Pittsburgh — The vitamin and health supplement niche of the brick-and-mortar retail market continues to experience intense competitive pressure, observes veteran retail consultant Jeff Green. So it came as no surprise to Green when GNC Holdings Inc. officials revealed in a second-quarter earnings call earlier this week that it will shutter up to 900 stores in North America by the end of 2020.
“It used to be that specialty health supplements were only found in specialty stores such as GNC, Vitamin Shoppe and other regional chains,” says Green, a partner at Phoenix-based Hoffman Strategy Group. “Now you can find the same products sold at traditional supermarkets, specialty food stores and discount department stores.”

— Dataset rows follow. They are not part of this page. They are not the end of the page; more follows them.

(** * Embedding cache and analogy-vector search engine

    A shallow embedding of the server of the functional-translation
    explorer.  Two variants of the server are in the repository:
    [src/server/index.js] (module [ServerIndex] below) and
    [src/unnamed/part_002] (module [Part002]).  The helpers the two files
    share verbatim ([normalizeVec], [dot], [getRow], [wordsToTexts],
    [embedMany], [loadVocab], [topKSimilar]) are embedded once. *)

From Stdlib Require Import ZArith String Ascii List Bool Arith Lia.
From Stdlib Require Import Permutation Sorted.
From Stdlib Require Import Floats.SpecFloat.
From Stdlib Require Reals Lra.
Import ListNotations.

Set Warnings "-register-all".
Local Open Scope string_scope.
Local Open Scope list_scope.
Local Open Scope nat_scope.

(** ** Numbers

    The server computes on JavaScript numbers (IEEE 754 binary64) and stores
    vectors in [Float32Array]s, so that every store rounds to binary32.  The
    code is embedded over an interface of the operations it uses; two
    instances follow: [IEEE.arith], the floating-point arithmetic the program
    runs on, and [Exact.arith], exact real arithmetic. *)

Class Arith : Type := {
  num : Type;
  (** the number an [undefined] operand turns an arithmetic result into *)
  nan : num;
  zero : num;
  one : num;
  add : num -> num -> num;
  sub : num -> num -> num;
  mul : num -> num -> num;
  div : num -> num -> num;
  sqrt : num -> num;
  (** the rounding of a store into a [Float32Array] ([Math.fround]) *)
  fround : num -> num;
  of_nat : nat -> num;
  (** [Lt] for a negative number, [Gt] for a positive one, [Eq] for
      [0], [-0] and [NaN] *)
  sign : num -> comparison;
  (** [x <= y] on numbers: false as soon as one side is [NaN] *)
  leb : num -> num -> bool;
  isFinite : num -> bool;
  one_positive : sign one = Gt
}.

Section Helpers.
Context {A : Arith}.

(** [ToBoolean] on a number: [0], [-0] and [NaN] are falsy. *)
Definition truthy (x : num) : bool :=
  match sign x with Eq => false | _ => true end.

(** [a || b] on numbers. *)
Definition or_else (a b : num) : num := if truthy a then a else b.

(** The first loop of [normalizeVec]: [s += vec[i] * vec[i]]. *)
Definition sumsq (vec : list num) : num :=
  fold_left (fun s x => add s (mul x x)) vec zero.

(** [Math.sqrt(s) || 1] *)
Definition normOf (vec : list num) : num := or_else (sqrt (sumsq vec)) one.

Definition normalizeVec (vec : list num) : list num :=
  let norm := normOf vec in
  map (fun x => fround (div x norm)) vec.

(** [dot(a, b)]: the loop runs over [a]; an index past the end of [b]
    reads [undefined], and the product is [NaN]. *)
Fixpoint dot_loop (a b : list num) (s : num) : num :=
  match a with
  | [] => s
  | x :: a' => dot_loop a' (tl b) (add s (mul x (hd nan b)))
  end.

Definition dot (a b : list num) : num := dot_loop a b zero.

(** [ta.subarray(start, end)]: both ends are clamped to the array. *)
Definition subarray (ta : list num) (start stop : nat) : list num :=
  firstn (stop - start) (skipn start ta).
End Helpers.

(** ** The arithmetic of the program: binary64 with binary32 stores *)

Module IEEE.
Definition f64 (m e : Z) : spec_float := binary_normalize 53 1024 m e false.

Definition canon64 (x : spec_float) : spec_float :=
  match x with
  | S754_finite s m e => binary_normalize 53 1024 (cond_Zopp s (Zpos m)) e s
  | _ => x
  end.

Definition round32 (x : spec_float) : spec_float :=
  match x with
  | S754_finite s m e => binary_normalize 24 128 (cond_Zopp s (Zpos m)) e s
  | _ => x
  end.

Definition sign64 (x : spec_float) : comparison :=
  match SFcompare x (S754_zero false) with
  | Some c => c
  | None => Eq
  end.

Definition finite64 (x : spec_float) : bool :=
  match x with
  | S754_zero _ | S754_finite _ _ _ => true
  | _ => false
  end.

#[export] Instance arith : Arith := {|
  num := spec_float;
  nan := S754_nan;
  zero := S754_zero false;
  one := f64 1 0;
  add := SFadd 53 1024;
  sub := SFsub 53 1024;
  mul := SFmul 53 1024;
  div := SFdiv 53 1024;
  sqrt := SFsqrt 53 1024;
  fround := fun x => canon64 (round32 x);
  of_nat := fun n => f64 (Z.of_nat n) 0;
  sign := sign64;
  leb := SFleb;
  isFinite := finite64;
  one_positive := eq_refl
|}.

(** An integer as a number. *)
Definition int (z : Z) : spec_float := f64 z 0.
End IEEE.

(** ** Exact arithmetic: the real numbers, where a store rounds nothing *)

Module Exact.
Import Reals.
Local Open Scope R_scope.

Definition Rsign (x : R) : comparison :=
  match total_order_T x 0 with
  | inleft (left _) => Lt
  | inleft (right _) => Eq
  | inright _ => Gt
  end.

Definition Rleb (x y : R) : bool := if Rle_dec x y then true else false.

#[export] Instance arith : Arith.
Proof.
  refine (Build_Arith R 0 0 1 Rplus Rminus Rmult Rdiv R_sqrt.sqrt (fun x => x)
            INR Rsign Rleb (fun _ => true) _).
  unfold Rsign. destruct (total_order_T 1 0) as [[H|H]|H].
  - exfalso. apply (Rlt_irrefl 0), (Rlt_trans 0 1 0); [apply Rlt_0_1|exact H].
  - exfalso. exact (R1_neq_R0 H).
  - reflexivity.
Defined.
End Exact.

(** ** The real numbers the floats denote

    What the numbers of [IEEE.arith] stand for, to say how far from [1] the
    norm of a stored row is: the magnitude and the value of a [spec_float],
    the Euclidean norm of a vector of them, and the constants of the error
    analysis of [normalizeVec]. *)

Module FloatValue.
Import Reals.
Local Open Scope R_scope.

Definition pow2 (e : Z) : R := powerRZ 2 e.

(** [|x|] for a finite [x], [0] for the others. *)
Definition magnitude (x : spec_float) : R :=
  match x with
  | S754_finite s m e => IZR (Zpos m) * pow2 e
  | _ => 0
  end.

Definition valueOf (x : spec_float) : R :=
  match x with
  | S754_finite s m e => (if s then -1 else 1) * (IZR (Zpos m) * pow2 e)
  | _ => 0
  end.

Definition signOf (x : spec_float) : bool :=
  match x with
  | S754_zero s | S754_finite s _ _ | S754_infinity s => s
  | S754_nan => false
  end.

Definition isZero (x : spec_float) : bool :=
  match x with
  | S754_zero _ => true
  | _ => false
  end.

(** The sum of the squares of the numbers in [l], and their Euclidean
    norm. *)
Definition sumsqR (l : list spec_float) : R :=
  fold_right (fun x s => magnitude x * magnitude x + s) 0 l.

Definition euclid (v : list spec_float) : R :=
  sqrt (fold_right (fun x s => valueOf x * valueOf x + s) 0 v).

(** A zero, or a finite number as large as a binary32 number that is not
    zero: at least [2^-149] and less than [2^128].  The elements of a
    [Float32Array] other than [NaN] and the infinities are so. *)
Definition binary32 (x : spec_float) : bool :=
  match x with
  | S754_zero _ => true
  | S754_finite _ m e =>
      (-148 <=? Zpos (digits2_pos m) + e)%Z && (Zpos (digits2_pos m) + e <=? 128)%Z
  | _ => false
  end.

(** [sumsq] in [IEEE.arith], and the entry [normalizeVec] stores for [x]
    under the norm [nrm], written out. *)
Definition sumsq64 (v : list spec_float) : spec_float :=
  fold_left (fun s x => SFadd 53 1024 s (SFmul 53 1024 x x)) v (S754_zero false).

Definition stored (x nrm : spec_float) : spec_float :=
  IEEE.canon64 (IEEE.round32 (SFdiv 53 1024 x nrm)).

(** Where a real number [x] lies between the integers [m] and [m + 1], as
    the rounding functions of [SpecFloat] record it: on [m], or strictly
    between the two, below, on or above the middle. *)
Definition inb (m : Z) (l : location) (x : R) : Prop :=
  match l with
  | loc_Exact => x = IZR m
  | loc_Inexact c =>
      IZR m < x < IZR m + 1 /\
      match c with
      | Lt => x < IZR m + / 2
      | Eq => x = IZR m + / 2
      | Gt => IZR m + / 2 < x
      end
  end.

Definition inbr (mrs : shr_record) (x : R) : Prop :=
  inb (shr_m mrs) (loc_of_shr_record mrs) x.

(** The relative error of one binary64 operation away from underflow,
    of [k] of them in a row, and of a sum of up to [2^20] squares. *)
Definition delta : R := pow2 (-52).
Definition growth (k : nat) : R := (1 + delta) ^ k.
Definition decay (k : nat) : R := (1 - delta) ^ k.
Definition gamma : R := pow2 (-29).

(** The square of the computed norm over the sum of the squares lies
    between [lowF] and [uppF]. *)
Definition lowF : R := (1 - gamma) * ((1 - delta) * (1 - delta)).
Definition uppF : R := (1 + gamma) * ((1 + delta) * (1 + delta)).

(** The relative and the absolute error of a store into a
    [Float32Array], and the factors of a division followed by a store. *)
Definition eps : R := pow2 (-23).
Definition eta32 : R := pow2 (-149).
Definition cplus : R := (1 + delta) * (1 + eps).
Definition cminus : R := (1 - delta) * (1 - eps).

(** How far from [1] the norm of a normalised row may be, and a vector
    whose norm is [1] up to that. *)
Definition tolerance : R := / 1000000.

Definition unitNorm (v : list spec_float) : Prop :=
  Rabs (euclid v - 1) <= tolerance.

(** A vector whose norm is at most [1], up to the tolerance; a number
    that is finite and at most [1] in magnitude, up to four times the
    tolerance. *)
Definition atMostUnit (v : list spec_float) : Prop :=
  euclid v <= 1 + tolerance.

Definition nearUnitInterval (x : spec_float) : Prop :=
  IEEE.finite64 x = true /\ Rabs (valueOf x) <= 1 + 4 * tolerance.

(** The sum of the [|a[i]| * |b[i]|] of a dot product. *)
Fixpoint absdotR (a b : list spec_float) : R :=
  match a, b with
  | x :: a', y :: b' => magnitude x * magnitude y + absdotR a' b'
  | _, _ => 0
  end.
End FloatValue.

Citing a decrease in mall traffic over time, Tricia Tolivar, CFO of Pittsburgh-based GNC, said during the earnings call on July 22 that the company could close up to 500 of its 800 stores that are currently located in malls across the United States and Canada.
Ken Martindale, CEO of GNC, added that 28% of the company’s stores are situated in malls, while 61% are in strip centers.
“The negative trends in traffic that we’ve seen in mall stores over the past several years have accelerated during the past few quarters,” says Martindale. “Our strip center locations are relatively stable from a comparable sales perspective.”
As of June 30, GNC had about 8,000 locations worldwide, of which approximately 5,900 were retail stores in the United States (including an estimated 2,000 Rite Aid licensed store-within-a-store locations).
The company reported that its consolidated revenue in the second quarter of 2019 was $534 million, down from $617.9 million in the second quarter of 2018. Domestic same store sales decreased 4.6% during the same period.
E-commerce sales comprised 8.1% of U.S. and Canada revenue for the 3 months that ended June 30, 2019 compared with 8.3% in the same period a year ago.
Green says the store closures are a sure sign GNC will focus on e-commerce.
“GNC will now put its resources to increasing online sales,” says Green. “GNC needs to shed the more expensive mall locations, which have been dragging down the overall brick-and-mortar sales for the company.”